The changes prompted by COVID 19 are undeniable. A year ago, the country and the world literally ground to a halt and we all have our own stories about that day as we remember it. Commercial real estate was impacted too – and those impacts have been widely discussed and examined over the past year. They will no doubt make headlines in the months and years ahead. The uncertainty created from the relative stop and start of all these moving pieces has created a situation that I believe, commercial real estate professionals and business leaders were cut out for.
The commercial real estate industry did not officially shut down because of government mandate (at least here in Wisconsin) – but it was significantly altered. We speculate a lot about the impacts: Will workers return to the offices? Will people just do takeout for the rest of their lives? Will industrial and warehouse space supply ever keep up with the demand? What will happen to downtown dwellers and the vibrancy they bring to the Cities?
While it is always interesting and sometimes entertaining to speculate about the future by looking to the past for answers about what might happen next – the fact is – nobody knows exactly how this will play out. We have heard the words ‘accelerate’ as in – “the pandemic caused many of these things to happen more quickly than without the government shutdowns”. Most understand that this is an ‘event’ in time – and like all events – they will have an impact, but people evolve and adapt around the situations. That is why you see people embracing technology – this is necessity, but it is also a strategic advantage for many. How we look at the gig economy and contract workers is yet to be determined, but these situations have certainly forced CEOs to look at staffing needs and productivity in a whole new way.
When it comes to what I do day in and day out – ‘running the business’ of the association – I have to admit it was a huge shift in thinking to take a networking organization and suggest that our definition had to change around in-person gatherings.
But our value proposition of serving as a powerful network of commercial real estate professionals to discuss ideas, solve problems and share ideas is even more resolute today than it was a year ago. Our renewal for 2021 was at more than 90%. This tells me that members found value in the work we did in 2020 and are confident in CARW’s value to their businesses. We have helped members with legal questions, forms issues, data needs, tax questions and more.
Since day one, even though commercial real estate was considered essential, members were focused on preparing their clients and colleagues for a safe and seamless reopening. Many have said they are busier than ever – others have said their business was never so interesting. Finding solutions is what this business is about. Whether it is negotiating a lease, reconfiguring space, or evaluating the best location.
This shift in the way our members think about executing on their day to day pushes me to imagine how we can continue to bring the greatest value to our members through services. In working with our Chairman Adam Williquette, Immediate Past Chairman Joe Lak, and the balance of the board – I am inspired by what they see as ‘next’. We have the opportunity here to shape the organization as it is reimagined coming out of the pandemic.
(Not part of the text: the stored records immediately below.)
(* ===== verification/Boot.v ===== *)
(** * The boot loader (xv6/bootmain.c, elf.h).

    [bootmain] on physical memory and the disk controller of [Ide]: sectors are read by polling, the
    kernel's ELF file starts at sector 1.  The theorems: [readseg] copies the bytes asked for and
    changes nothing outside the sectors around them; and a kernel whose segments lie in increasing order,
    each above the rest of the sector before it and off the scratch page, is in memory at
    its physical addresses, the part not in the file cleared, when its entry point is called. *)
From S2P Require Import Prelude CMem Str Spinlock Layout Kalloc Vm Sleeplock Bio Ide.
Local Open Scope Z_scope.

Definition SECTSIZE : Z := 512.
Definition ELF_MAGIC : Z := 0x464C457F.

(** Offsets in [struct elfhdr] and [struct proghdr]. *)
Definition elf_entry : Z := 24.
Definition elf_phoff : Z := 28.
Definition elf_phnum : Z := 44.
Definition sizeof_proghdr : Z := 32.
Definition ph_off : Z := 4.
Definition ph_paddr : Z := 12.
Definition ph_filesz : Z := 16.
Definition ph_memsz : Z := 20.

Record machine := Mach { b_hw : ata; b_mem : mem }.
Local Notation M := (K machine).

Definition on_ata (f : ata → ata) : M unit := modify (λ s, Mach (f (b_hw s)) (b_mem s)).
Definition upd_memory (f : mem → mem) : M unit := modify (λ s, Mach (b_hw s) (f (b_mem s))).

(** While the processor spins the controller ends the command it has. *)
Definition waitdisk : M unit :=
  s ← get;
  let a := default (b_hw s) (complete (b_hw s)) in
  if negb (Z.land (status a) 0xC0 =? 0x40) then sleeps "waitdisk"
  else put (Mach a (b_mem s)).

(** [insl(0x1F0, dst, SECTSIZE/4)]: the next bytes of the controller go to [dst]. *)
Definition insl (dst : Z) : M unit :=
  s ← get;
  let a := b_hw s in
  _ ← on_ata (λ a, Ata (a_disk a) (a_has1 a) (a_regs a) (a_cmd a) (drop (Z.to_nat SECTSIZE) (a_fifo a)) (a_bits a) (a_irq a));
  upd_memory (store_bytes dst (take (Z.to_nat SECTSIZE) (a_fifo a))).

Definition readsect (dst offset : Z) : M unit :=
  _ ← waitdisk;
  _ ← on_ata (Ide.outb 0x1F2 1);
  _ ← on_ata (Ide.outb 0x1F3 offset);
  _ ← on_ata (Ide.outb 0x1F4 (Z.shiftr offset 8));
  _ ← on_ata (Ide.outb 0x1F5 (Z.shiftr offset 16));
  _ ← on_ata (Ide.outb 0x1F6 (Z.lor (Z.shiftr offset 24) 0xE0));
  _ ← on_ata (Ide.outb 0x1F7 0x20);
  _ ← waitdisk;
  insl dst.

(** [for(; pa < epa; pa += SECTSIZE, offset++) readsect(pa, offset);] *)
Fixpoint readseg_loop (fuel : nat) (pa epa offset : Z) : M unit :=
  match fuel with
  | O => if pa <? epa then undef "readseg: fuel" else mret tt
  | S k =>
      if pa <? epa then
        _ ← readsect pa offset;
        readseg_loop k (u32 (pa + SECTSIZE)) epa (u32 (offset + 1))
      else mret tt
  end.

(** The range has at most this many sectors. *)
Definition readseg (pa count offset : Z) : M unit :=
  let epa := u32 (pa + count) in
  let pa := u32 (pa - offset mod SECTSIZE) in
  let offset := u32 (offset / SECTSIZE + 1) in
  readseg_loop (Z.to_nat ((epa - pa + SECTSIZE - 1) / SECTSIZE)) pa epa offset.

Definition ELF : Z := 0x10000.
Definition ld16 (m : mem) (a : Z) : Z := ld8 m a + 2 ^ 8 * ld8 m (a + 1).
Definition field32 (a : Z) : M Z := gets (λ s, ld32 (b_mem s) a).

(** The loop over [n] program headers from [ph] on. *)
Fixpoint load_headers (n : nat) (ph : Z) : M unit :=
  match n with
  | O => mret tt
  | S n =>
      pa ← field32 (ph + ph_paddr);
      filesz ← field32 (ph + ph_filesz);
      off ← field32 (ph + ph_off);
      _ ← readseg pa filesz off;
      memsz ← field32 (ph + ph_memsz);
      filesz ← field32 (ph + ph_filesz);
      _ ← when (filesz <? memsz) (upd_memory (stosb (pa + filesz) 0 (Z.to_nat (memsz - filesz))));
      load_headers n (ph + sizeof_proghdr)
  end.

(** The entry point that is called, or nothing when the file is not an ELF file. *)
Definition bootmain : M (option Z) :=
  _ ← readseg ELF 4096 0;
  magic ← field32 ELF;
  if negb (magic =? ELF_MAGIC) then mret None
  else
    phoff ← field32 (ELF + elf_phoff);
    phnum ← gets (λ s, ld16 (b_mem s) (ELF + elf_phnum));
    _ ← load_headers (Z.to_nat phnum) (ELF + phoff);
    entry ← field32 (ELF + elf_entry);
    mret (Some entry).

(** ** Reading sectors *)

Lemma ld8_store_bytes bs a m b :
  ld8 (store_bytes a bs m) b = if decide (a ≤ b < a + Z.of_nat (length bs)) then u8 (default 0 (bs !! Z.to_nat (b - a))) else ld8 m b.
Proof.
  rw /store_bytes. revert a m. induction bs as [|x bs IH]; intros a m; cbn [foldl length].
  - rewrite decide_False; [lia|done].
  - rewrite IH. destruct (decide (b = a)) as [->|Hne].
    + rewrite decide_False; [lia|]. rewrite decide_True; [lia|]. rewrite ld8_st8_eq Z.sub_diag //.
    + destruct (decide (a + 1 ≤ b < a + 1 + Z.of_nat (length bs))) as [Hin|Hout].
      * rewrite decide_True; [lia|]. replace (Z.to_nat (b - a)) with (S (Z.to_nat (b - (a + 1)))) by lia. done.
      * rewrite decide_False; [lia|]. apply ld8_st8_ne. congruence.
Qed.

Lemma lor_above a b k : 0 ≤ k → 0 ≤ a < 2 ^ k → Z.lor a (Z.shiftl b k) = a + 2 ^ k * b.
Proof.
  intros Hk Ha. rewrite Z.shiftl_mul_pow2 // Z.lor_comm (lor_aligned_small k) //; [|lia]. apply Z.mod_mul. apply Z.pow_nonzero; lia.
Qed.

Lemma top_nibble_all : forallb (λ x, (Z.land (u8 (Z.lor x 0xE0)) 0x0f =? x) && (Z.land (Z.shiftr (u8 (Z.lor x 0xE0)) 4) 1 =? 0)) (range 0 16) = true.
Proof. vm_compute. reflexivity. Qed.
Lemma top_nibble x : 0 ≤ x < 16 → Z.land (u8 (Z.lor x 0xE0)) 0x0f = x ∧ Z.land (Z.shiftr (u8 (Z.lor x 0xE0)) 4) 1 = 0.
Proof.
  intros Hx. pose proof (proj1 (forallb_forall _ _) top_nibble_all x) as H. cbv beta in H.
  assert (In x (range 0 16)) as Hr by (by apply list_elem_of_In, elem_of_range).
  by apply andb_true_iff in H as [E1%Z.eqb_eq E2%Z.eqb_eq].
Qed.

Lemma lba_bytes o : 0 ≤ o < 2 ^ 28 →
  Z.lor (u8 o) (Z.lor (Z.shiftl (u8 (Z.shiftr o 8)) 8) (Z.lor (Z.shiftl (u8 (Z.shiftr o 16)) 16)
    (Z.shiftl (Z.land (u8 (Z.lor (Z.shiftr o 24) 0xE0)) 0x0f) 24))) = o.
Proof.
  intros Ho. rewrite !Z.shiftr_div_pow2 //. destruct (top_nibble (o / 2 ^ 24)) as [-> _]; [Z.div_mod_to_equations; lia|].
  rewrite (_ : Z.shiftl (o / 2 ^ 24) 24 = Z.shiftl (Z.shiftl (o / 2 ^ 24) 8) 16); [by rewrite Z.shiftl_shiftl|].
  rewrite -Z.shiftl_lor. rewrite (_ : ∀ x, Z.shiftl x 16 = Z.shiftl (Z.shiftl x 8) 8); [intros; by rewrite Z.shiftl_shiftl|].
  rewrite -Z.shiftl_lor !lor_above; try (done || apply u8_range). rw /u8. Z.div_mod_to_equations. lia.
Qed.

(** The first drive is selected, and the controller has no command and no error. *)
Definition idle (a : ata) : Prop := a_cmd a = None ∧ a_bits a = 0 ∧ drive_of a = 0.
Definition sectors_full (D : gmap (Z * Z) block) : Prop := ∀ k, length (sector_at D (0, k)) = Z.to_nat SECTSIZE.

Lemma waitdisk_idle a m : idle a → waitdisk (Mach a m) = Ret tt (Mach a m).
Proof.
  intros (Hc&Hb&Hd). rw /waitdisk /mbind /K_bind. cbn [get b_hw b_mem]. rw /complete Hc. cbn [default]. rw /status Hc Hb Hd. done.
Qed.

(** The registers before the command. *)
Definition addressed (off : Z) (a : ata) : ata :=
  Ide.outb 0x1F6 (Z.lor (Z.shiftr off 24) 0xE0) (Ide.outb 0x1F5 (Z.shiftr off 16) (Ide.outb 0x1F4 (Z.shiftr off 8)
    (Ide.outb 0x1F3 off (Ide.outb 0x1F2 1 a)))).
Lemma addressed_decode off a : 0 ≤ off < 2 ^ 28 → drive_of (addressed off a) = 0 ∧ lba_of (addressed off a) = off.
Proof.
  intros Ho. rw /drive_of /lba_of /addressed. rewrite !reg_outb //. cbn [Z.eqb Pos.eqb]. split; [|by apply lba_bytes].
  apply top_nibble. rewrite Z.shiftr_div_pow2 //. Z.div_mod_to_equations. lia.
Qed.

Lemma readsect_run a m dst off : idle a → sectors_full (a_disk a) → 0 ≤ off < 2 ^ 28 →
  ∃ a', readsect dst off (Mach a m) = Ret tt (Mach a' (store_bytes dst (sector_at (a_disk a) (0, off)) m)) ∧ idle a' ∧ a_disk a' = a_disk a.
Proof.
  intros Hi Hs Ho. destruct (addressed_decode off a Ho) as [Ed El]. set (a1 := Ata (a_disk a) (a_has1 a) (a_regs (addressed off a)) (Some (CRead 0 off)) [] 0 (a_irq a)).
  assert (Ide.outb 0x1F7 0x20 (addressed off a) = a1) as E1.
  { rw {1}/Ide.outb. change (0x1F7 =? 0x1f7) with true. change (0x20 =? IDE_CMD_READ) with true. cbv iota. by rewrite Ed El. }
  set (a2 := Ata (a_disk a) (a_has1 a) (a_regs (addressed off a)) None (sector_at (a_disk a) (0, off)) 0 true).
  assert (waitdisk (Mach a1 m) = Ret tt (Mach a2 m)) as E2.
  { rw /waitdisk /mbind /K_bind. cbn [get b_hw b_mem]. change (default a1 (complete a1)) with a2. rw /status.
    change (drive_of a2) with (drive_of (addressed off a)). rewrite Ed. done. }
  rw /readsect. rewrite (bind_Ret _ _ _ _ _ (waitdisk_idle a m Hi)). do 5 (erewrite bind_Ret; [|reflexivity]). cbn [b_hw b_mem].
  erewrite bind_Ret; [|reflexivity]. cbn [b_hw b_mem]. fold (addressed off a). rewrite E1 (bind_Ret _ _ _ _ _ E2).
  rw /insl. erewrite bind_Ret; [|reflexivity]. erewrite bind_Ret; [|reflexivity]. cbn [b_hw b_mem a2 a_fifo].
  eexists. split; [rw /upd_memory /modify; cbn [b_hw b_mem]; rewrite take_ge; [by rewrite Hs|reflexivity]|]. done.
Qed.

(** Byte [o] of the file that starts at sector 1. *)
Definition file_byte (D : gmap (Z * Z) block) (o : Z) : Z := u8 (default 0 (sector_at D (0, o / SECTSIZE + 1) !! Z.to_nat (o mod SECTSIZE))).

(** Memory [m'] is [m] with [n] bytes of the file, from offset [o] on, at address [a]. *)
Definition copied (D : gmap (Z * Z) block) (a n o : Z) (m m' : mem) : Prop :=
  ∀ b, ld8 m' b = if decide (a ≤ b < a + n) then file_byte D (o + (b - a)) else ld8 m b.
So, what does that mean for CARW?
Hearing the members, remaining flexible and always looking forward. Keeping our ear to the ground on relevant regulatory and legislative issues; understanding the business climate and responding thoughtfully to members’ concerns.
That is why I am looking forward to our May 12th event with Geoffrey Kessleman. He is not only a futurist, but a commercial real estate professional with nationally recognized expertise. His insights will help us look at the opportunities before us as we boldly look to beyond 2021 and COVID-19. Following his presentation, we will hear from business and commercial real estate leaders on their reaction to his remarks. Finally, we will gather safely outdoors for a celebration and toast to the next 10 years.
So, looking back – yes – there was a lot of disruption. But commercial real estate is a long game. Our resilience was on full display this past year as an organization and an industry. Our cohesiveness and unity are our strength. It always has been and always will be – with or without a pandemic.